Love to tackle this and get it at a discount.
Yeah. When I hear you, I agree. There are things that I know how to do in business that are easy, and I get great results, that may be hard for you, and vice versa. I'm like, for me, software is just like, don't, I just don't go near it. It's not my thing. Instead of in terms of like the actual development side of it, I'll just buy software and just use it and have their team maintain it for me.
So I want to bring up this AI thing, though, cause a lot of people are listening, and I just have to cover this because a lot of people listening will be like, okay, aren't most businesses going to be affected by AI, and should I walk away from all businesses? The reality is that AI is going to change so much for us. At the moment, it's just LLMs, right? Like really, like it's not like there's talk to people like AI is going to build out your marketing strategy.

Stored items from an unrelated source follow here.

(* ===== verification/DraProofs.v ===== *)
(** The snapshot of dynamic resources behaves like a stack of maps of claims,
    by value: writing in place never shows in a lower layer, as long as no pod
    refers to a claim twice. *)
From stdpp Require Import prelude gmap strings list numbers fin_maps fin_sets.
From S2P Require Import Prelude Api Drain PatchSet Dra.
Local Open Scope Z_scope.
Local Open Scope ca_scope.

Section dra.
Context {Selector ShareID Consumed ClaimData Slice Class_ : Type} `{GR : GoRange}.
Abbreviation claim := (Claim (Selector := Selector) (ShareID := ShareID) (Consumed := Consumed) (ClaimData := ClaimData)).
Abbreviation snapshot := (DraSnapshot (Selector := Selector) (ShareID := ShareID) (Consumed := Consumed)
  (ClaimData := ClaimData) (Slice := Slice) (Class_ := Class_)).
Context (IsForPod IsReservedForPod : Pod → claim → bool) (ClaimRefs ClaimStatuses : Pod → list ClaimRef).
Implicit Types (s : snapshot) (pod : Pod) (c : claim) (l : nat) (m : gmap ResourceClaimId nat).

(** ** The claims that a snapshot shows *)

Definition claims_of (h : gmap nat claim) m : gmap ResourceClaimId claim := omap (λ l, h !! l) m.

(** One map for every layer, the visible one first. *)
Definition claim_stack s : list (gmap ResourceClaimId claim) := claims_of (heap s) <$> ps_abs (resourceClaims s).

(** What a layer owns is in no map below it. *)
Fixpoint owned (layers : list (Patch ResourceClaimId nat)) : Prop :=
  match layers with
  | [] => True
  | layer :: layers =>
      (∀ id l, modified layer !! id = Some l → ∀ m id', m ∈ stack_of_rev layers → m !! id' ≠ Some l) ∧
      owned layers
  end.

Record claims_ok (h : gmap nat claim) (p : PatchSet ResourceClaimId nat) : Prop := mkClaimsOk {
  co_patches : patchset_ok p;
  co_layer : patches p ≠ [];
  co_heap : ∀ m id l, m ∈ ps_abs p → m !! id = Some l → ∃ c, h !! l = Some c ∧ GetClaimId c = id;
  co_owned : owned (reverse (patches p))
}.

Lemma ps_abs_snoc (ps : list (Patch ResourceClaimId nat)) a ca b :
  ps_abs (mkPatchSet (ps ++ [a]) ca b) = flatten (ps ++ [a]) :: stack_of_rev (reverse ps).
Proof. unfold ps_abs. simpl. apply stack_of_snoc. Qed.

Lemma owned_snoc (ps : list (Patch ResourceClaimId nat)) a :
  owned (reverse (ps ++ [a])) ↔
  (∀ id l, modified a !! id = Some l → ∀ m id', m ∈ stack_of_rev (reverse ps) → m !! id' ≠ Some l) ∧
  owned (reverse ps).
Proof. by rewrite reverse_app. Qed.

(** The last layer of a patch set. *)
Lemma claims_ok_last h p : claims_ok h p → ∃ ps a ca b, p = mkPatchSet (ps ++ [a]) ca b.
Proof.
  intros [_ Hne _ _]. destruct p as [ps c b]. simpl in Hne.
  destruct ps as [|a ps _] using rev_ind; [done|]. by eexists _, _, _, _.
Qed.

Lemma claims_of_lookup h m id c : claims_of h m !! id = Some c ↔ ∃ l, m !! id = Some l ∧ h !! l = Some c.
Proof. unfold claims_of. rewrite lookup_omap. destruct (m !! id) as [l|]; simpl; naive_solver. Qed.

(** Writing a location no map points to is not seen. *)
Lemma claims_of_unseen (h h' : gmap nat claim) m :
  (∀ id l, m !! id = Some l → h' !! l = h !! l) → claims_of h' m = claims_of h m.
Proof.
  intros Hh. apply map_eq. intros id. unfold claims_of. rewrite !lookup_omap.
  destruct (m !! id) as [l|] eqn:Hid; simpl; [by apply Hh in Hid|done].
Qed.
(** ** Adding and removing nodes *)

Definition add_slices p ni : PredicateSnapshot * option snapshot_error :=
  if bool_decide (LocalResourceSlices ni = []) then (p, None)
  else match AddNodeResourceSlices (draSnapshot p) (NodeName ni) (LocalResourceSlices ni) with
       | (d, Some _) => (set_dra p d, Some (ResourceError "couldn't add ResourceSlices to DRA snapshot"))
       | (d, None) => (set_dra p d, None)
       end.

Fixpoint add_pods p (node : Node) (podInfos : list PodInfo) : PredicateSnapshot * option snapshot_error :=
  match podInfos with
  | [] => (p, None)
  | podInfo :: podInfos =>
      if bool_decide (NeededResourceClaims podInfo = []) then add_pods p node podInfos
      else
        match modifyResourceClaimsForNewPod p podInfo with
        | (p, Some e) => (p, Some e)
        | (p, None) =>
            match verifyScheduledPodResourceClaims p (pi_Pod podInfo) node with
            | (p, Some e) => (p, Some e)
            | (p, None) => add_pods p node podInfos
            end
        end
  end.

Definition add_resources p ni : PredicateSnapshot * option snapshot_error :=
  if draEnabled then
    match add_slices p ni with
    | (p, Some e) => (p, Some e)
    | (p, None) => add_pods p (ni_Node ni) (Pods (Some ni))
    end
  else (p, None).

Definition add_csi p ni : PredicateSnapshot * option snapshot_error :=
  match CSINode ni with
  | Some csiNode =>
      if enableCSINodeAwareScheduling then
        match AddCSINode csi_Name (csiSnapshot p) csiNode with
        | (c, Some _) => (set_csi p c, Some (ResourceError "csi node already in snapshot"))
        | (c, None) => (set_csi p c, None)
        end
      else (p, None)
  | None => (p, None)
  end.

Definition pred_AddNodeInfo p ni : PredicateSnapshot * option snapshot_error :=
  match add_resources p ni with
  | (p, Some e) => (p, Some e)
  | (p, None) =>
      match add_csi p ni with
      | (p, Some e) => (p, Some e)
      | (p, None) => store_call p (SnapshotSpec.StoreNodeInfo ni)
      end
  end.

(** [None] is the panic of [RemovePodOwnedClaims]. *)
Definition remove_owned (d : dra) (podInfos : list PodInfo) : option dra :=
  foldl (λ d podInfo, d ← d; RemovePodOwnedClaims IsForPod ClaimRefs ClaimStatuses d (pi_Pod podInfo)) (Some d) podInfos.

Definition pred_RemoveNodeInfo p (nodeName : string) : option (PredicateSnapshot * option snapshot_error) :=
  match pred_GetNodeInfo p nodeName with
  | (p, Err e) => Some (p, Some e)
  | (p, Ok nodeInfo) =>
      match store_call p (SnapshotSpec.RemoveNodeInfo nodeName) with
      | (p, Some e) => Some (p, Some e)
      | (p, None) =>
          p ← (if draEnabled then
                 d ← remove_owned (RemoveNodeResourceSlices (draSnapshot p) nodeName) (Pods (Some nodeInfo));
                 Some (set_dra p d)
               else Some p);
          Some (if enableCSINodeAwareScheduling && bool_decide (is_Some (CSINode nodeInfo))
                then set_csi p (RemoveCSINode (csiSnapshot p) nodeName) else p, None)
      end
  end.

(** ** The scheduler *)

(** The plug-ins are the scheduler's. They see the snapshot and the state of
    the cycle, which the filters may change; a [PreFilterResult] is the set of
    nodes it names, or [None] for all nodes. [Reserve] hands the claims that it
    allocated to the tracker one after the other and says whether it was
    successful otherwise. *)
Context {CycleState : Type}.
Context (RunPreFilterPlugins : PredicateSnapshot → Pod → CycleState * option (gset string) * Status * string).
Context (RunFilterPlugins : PredicateSnapshot → CycleState → Pod → NI → CycleState * Status).
Context (RunReservePluginsReserve : PredicateSnapshot → CycleState → Pod → string → list (string * claim) * bool).
(** [workqueue.ParallelizeUntil]: the pieces that run, in the order in which
    they finish. *)
Context (ParallelizeUntil : PredicateSnapshot → Pod → SchedulingOptions S Slice CSI → nat → list nat).

Definition allowed (preFilterResult : option (gset string)) ni : bool :=
  match preFilterResult with None => true | Some names => bool_decide (NodeName ni ∈ names) end.

Definition RunFiltersOnNode p pod (nodeName : string)
    : PredicateSnapshot * result SchedulingError (Node * CycleState) :=
  match pred_GetNodeInfo p nodeName with
  | (p, Err _) => (p, Err SchedulingInternalError)
  | (p, Ok nodeInfo) =>
      match RunPreFilterPlugins p pod with
      | (_, _, Failure plugin reasons, _) => (p, Err (FailingPredicateError plugin reasons))
      | (state, preFilterResult, Success, nodeFilteringPlugins) =>
          if negb (allowed preFilterResult nodeInfo) then (p, Err (FailingPredicateError nodeFilteringPlugins []))
          else match RunFilterPlugins p state pod nodeInfo with
               | (_, Failure plugin reasons) => (p, Err (FailingPredicateError plugin reasons))
               | (state, Success) => (p, Ok (ni_Node nodeInfo, state))
               end
      end
  end.
(** The state after an operation, failed or not; [None] is a panic. *)
Definition pred_step p (o : pred_op) : option pred :=
  match o with
  | PAddNode ni => Some (AddNodeInfo_ p ni).1
  | PRemoveNode n => fst <$> RemoveNodeInfo_ p n
  | PSchedule pod n => Some (SchedulePod_ p pod n).1
  | PScheduleAny pod opts => Some (ScheduleAny_ p pod opts).1
  | PUnschedule ns name n => Some (UnschedulePod_ p ns name n).1
  | PForceAdd pod n => Some (ForceAddPod_ p pod n).1
  | PForceRemove ns name n => Some (ForceRemovePod p ns name n).1
  | PCheck pod n => Some (CheckPredicates_ p pod n).1
  | PGet n => Some (pred_GetNodeInfo p n).1
  | PList => Some (ListNodeInfos p).1
  end.

(** With dynamic resources, the pods do not refer to a claim twice and the
    claims that a new node's pods own are new objects. *)
Definition contract p (o : pred_op) : Prop :=
  match o with
  | PAddNode ni => draEnabled = true → Forall (new_pod (draSnapshot p)) (GetPods ni)
  | PRemoveNode n | PUnschedule _ _ n => node_pods_distinct p n
  | PSchedule pod _ | PScheduleAny pod _ => draEnabled = true → distinct_refs ClaimRefs ClaimStatuses pod
  | _ => True
  end.

Lemma step_within p o p' : pred_ok p → contract p o → pred_step p o = Some p' → within p p'.
Proof.
  intros [Hst Hok] Hc. destruct o as [ni|n|pod n|pod opts|ns name n|pod n|ns name n|pod n|n|]; simpl in *;
    [intros [= <-]|intros ([p1 e] & Hr & ->)%fmap_Some|intros [= <-]..].
  - pose proof (add_node_law p ni Hst) as Hl. pose proof (add_node_res p ni Hok Hc) as Hr.
    destruct (AddNodeInfo_ p ni) as [p' e]. by split; [apply Hl..|].
  - pose proof (remove_node_law p n p1 e Hst Hr) as (? & ? & _). split; [done..|]. by eapply remove_node_res.
  - pose proof (schedule_law p pod n Hst) as Hl. unfold SchedulePod_ in *.
    pose proof (filters_on_node_res p pod n Hok) as Hr. destruct (filters_on_node p pod n) as [p1 [[node state]|e]].
    + pose proof (place_res p1 pod node n state (res_within_ok _ _ Hr) Hc) as Hp.
      destruct (place _ _ _ _ _) as [p2 [e|]]; (split; [apply Hl..|]); by eapply res_within_trans.
    + by split; [apply Hl..|].
  - pose proof (schedule_any_law p pod opts Hst) as Hl. unfold ScheduleAny_ in *.
    pose proof (filters_any_res p pod opts Hok) as Hr. destruct (filters_any p pod opts) as [p1 [[node state]|e]].
    + pose proof (place_res p1 pod node (Name node) state (res_within_ok _ _ Hr) Hc) as Hp.
      destruct (place _ _ _ _ _) as [p2 [e|]]; (split; [apply Hl..|]); by eapply res_within_trans.
    + by split; [apply Hl..|].
  - pose proof (unschedule_law p ns name n Hst) as Hl. unfold UnschedulePod_ in *.
    assert (res_within p (if draEnabled then unreserve_found IsForPod ClaimRefs ClaimStatuses p ns name n else (p, None)).1) as Hr.
    { destruct draEnabled eqn:Hdra; [by apply unreserve_found_res|by apply res_within_refl]. }
    destruct (if draEnabled then _ else _) as [p1 [e|]]; [by split; [apply Hl..|]|].
    pose proof (store_call_res p1 (SnapshotSpec.RemovePodInfo ns name n) (res_within_ok _ _ Hr)) as Hs.
    destruct (store_call _ _) as [p2 e]. split; [apply Hl..|]. by eapply res_within_trans.
  - pose proof (force_add_law p pod n Hst) as Hl. unfold ForceAddPod_ in *. pose proof (createPodInfo_res p pod Hok) as Hr.
    destruct (createPodInfo p pod) as [p1 [podInfo|e]]; [|by split; [apply Hl..|]].
    pose proof (store_call_res p1 (SnapshotSpec.StorePodInfo podInfo n) (res_within_ok _ _ Hr)) as Hs.
    destruct (store_call _ _) as [p2 e]. split; [apply Hl..|]. by eapply res_within_trans.
  - pose proof (remove_pod_law p ns name n Hst) as Hl. unfold ForceRemovePod.
    pose proof (store_call_res p (SnapshotSpec.RemovePodInfo ns name n) Hok) as Hs.
    destruct (store_call _ _) as [p2 e]. by split; [apply Hl..|].
  - pose proof (filters_on_node_law p pod n Hst) as Hl. unfold CheckPredicates_.
    pose proof (filters_on_node_res p pod n Hok) as Hr. destruct (filters_on_node p pod n) as [p1 [[node state]|e]];
      destruct Hl as ([Hst' Hs] & _); (split; [done|unfold forks; simpl; by rewrite Hs|done]).
  - pose proof (GetNodeInfo_spec p n Hst) as Hl. pose proof (GetNodeInfo_res p n Hok) as Hr.
    destruct (pred_GetNodeInfo p n) as [p1 r]. destruct Hl as ([Hst' Hs] & _). split; [done|unfold forks; simpl; by rewrite Hs|done].
  - pose proof (ListNodeInfos_spec p Hst) as Hl. pose proof (ListNodeInfos_res p Hok) as Hr.
    destruct (ListNodeInfos p) as [p1 r]. destruct Hl as ([Hst' Hs] & _). split; [done|unfold forks; simpl; by rewrite Hs|done].
Qed.

(** Operations, and forks that are reverted or committed. *)
Inductive runs : pred → pred → Prop :=
| runs_done p : runs p p
| runs_op p o p1 p2 : contract p o → pred_step p o = Some p1 → runs p1 p2 → runs p p2
| runs_reverted p p1 p2 : runs (pred_Fork p) p1 → runs (pred_Revert p1) p2 → runs p p2
| runs_committed p p1 p2 : runs (pred_Fork p) p1 → runs (pred_Commit p1).1 p2 → runs p p2.

(** What the snapshot stands for. *)
Definition pred_value p := (store_of p, dra_abs (draSnapshot p), ps_abs (csiSnapshot p)).

Lemma fork_ok p : pred_ok p → pred_ok (pred_Fork p) ∧ store_of (pred_Fork p) = SnapshotSpec.mkSpec (nodes p) (nodes p :: forks p).
Proof.
  intros [Hst [Hd Hc Hcl]]. destruct (transaction_store p SnapshotSpec.Fork (pred_Fork p) Hst eq_refl) as [Hst' Hs].
  split; [|done]. split; [done|]. destruct (forked_patchset _ Hc) as [Hc' Ha]. split; simpl; [by apply dra_forked|done|].
  unfold csi_Fork. by rewrite Ha.
Qed.

Lemma revert_within p p1 : pred_ok p → within (pred_Fork p) p1 →
  within p (pred_Revert p1) ∧ pred_value (pred_Revert p1) = pred_value p.
Proof.
  intros Hok [Hst1 Hf [Hd1 Hc1 Ht1]]. destruct (fork_ok p Hok) as [_ Hfs]. destruct Hok as [Hst [Hd Hc Hcl]].
  destruct (transaction_store p1 SnapshotSpec.Revert (pred_Revert p1) Hst1 eq_refl) as [Hst' Hs].
  unfold forks in Hf. rewrite Hfs in Hf. simpl in Hf, Hs. rewrite Hf in Hs.
  assert (store_of (pred_Revert p1) = store_of p) as Hst2 by (rewrite Hs; unfold nodes, forks; by destruct (store_of p)).
  destruct (dra_reverted _ _ Hd Hd1) as [Hdw Hda]. destruct (forked_patchset _ Hc) as [_ Ha].
  simpl in Ht1. unfold csi_Fork in Ht1. rewrite Ha in Ht1. destruct (reverted_patchset _ _ Hcl Hc1 Ht1) as [Hc' Hca]. split.
  - split; [done|by unfold forks; rewrite Hst2|]. split; [done|done|].
    cbn [pred_Revert csiSnapshot]. unfold csi_Revert. rewrite Hca. by apply top_only_refl.
  - unfold pred_value. rewrite Hst2. cbn [pred_Revert csiSnapshot draSnapshot]. unfold csi_Revert. by rewrite Hda, Hca.
Qed.

Lemma commit_within p p1 : pred_ok p → within (pred_Fork p) p1 → within p (pred_Commit p1).1.
Proof.
  intros Hok [Hst1 Hf [Hd1 Hc1 Ht1]]. destruct (fork_ok p Hok) as [_ Hfs]. destruct Hok as [Hst [Hd Hc Hcl]].
  pose proof (commit_law p1 Hst1) as Hl. destruct (pred_Commit p1) as [p2 e]. destruct Hl as (Hst2 & _ & Hn & Hf2 & Hd2 & Hc2).
  simpl. rewrite Hf in Hf2. unfold forks in Hf2 at 2. rewrite Hfs in Hf2. simpl in Hf2.
  destruct (forked_patchset _ Hc) as [_ Ha]. simpl in Ht1. unfold csi_Fork in Ht1. rewrite Ha in Ht1.
  destruct (committed_patchset _ _ Hcl Hc1 Ht1) as [Hc' Hca]. split; [done|done|].
  split; [rewrite Hd2; by apply dra_committed|by rewrite Hc2|by rewrite Hc2].
Qed.

Lemma runs_within p p' : runs p p' → pred_ok p → within p p'.
Proof.
  induction 1 as [p|p o p1 p2 Hc Hs _ IH|p p1 p2 _ IH1 _ IH2|p p1 p2 _ IH1 _ IH2]; intros Hok.
  - by apply within_refl.
  - pose proof (step_within _ _ _ Hok Hc Hs) as Hw. eapply within_trans; [exact Hw|]. by eapply IH, within_ok.
  - destruct (revert_within p p1 Hok) as [Hw _]; [by apply IH1, fork_ok|]. eapply within_trans; [exact Hw|]. by eapply IH2, within_ok.
  - pose proof (commit_within p p1 Hok) as Hw. specialize (Hw (IH1 (proj1 (fork_ok _ Hok)))).
    eapply within_trans; [exact Hw|]. by eapply IH2, within_ok.
Qed.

Yeah, it can build out your marketing strategy if you know how to prompt it in a very specific way that's going to get you a very specific result. If you cannot do that, they're going to give you a marketing strategy that is going to tear your business apart, and you will fail. Let's talk about that.
What's your thought on like, cause people will give me like, I can't buy an online business, cause AI is just going to be able to create that business in two years. The reality is like, no, it's going to be very tough. Like that's a speculation by everybody. That's just running fear and doubt marketing around AI. So what are your thoughts on this?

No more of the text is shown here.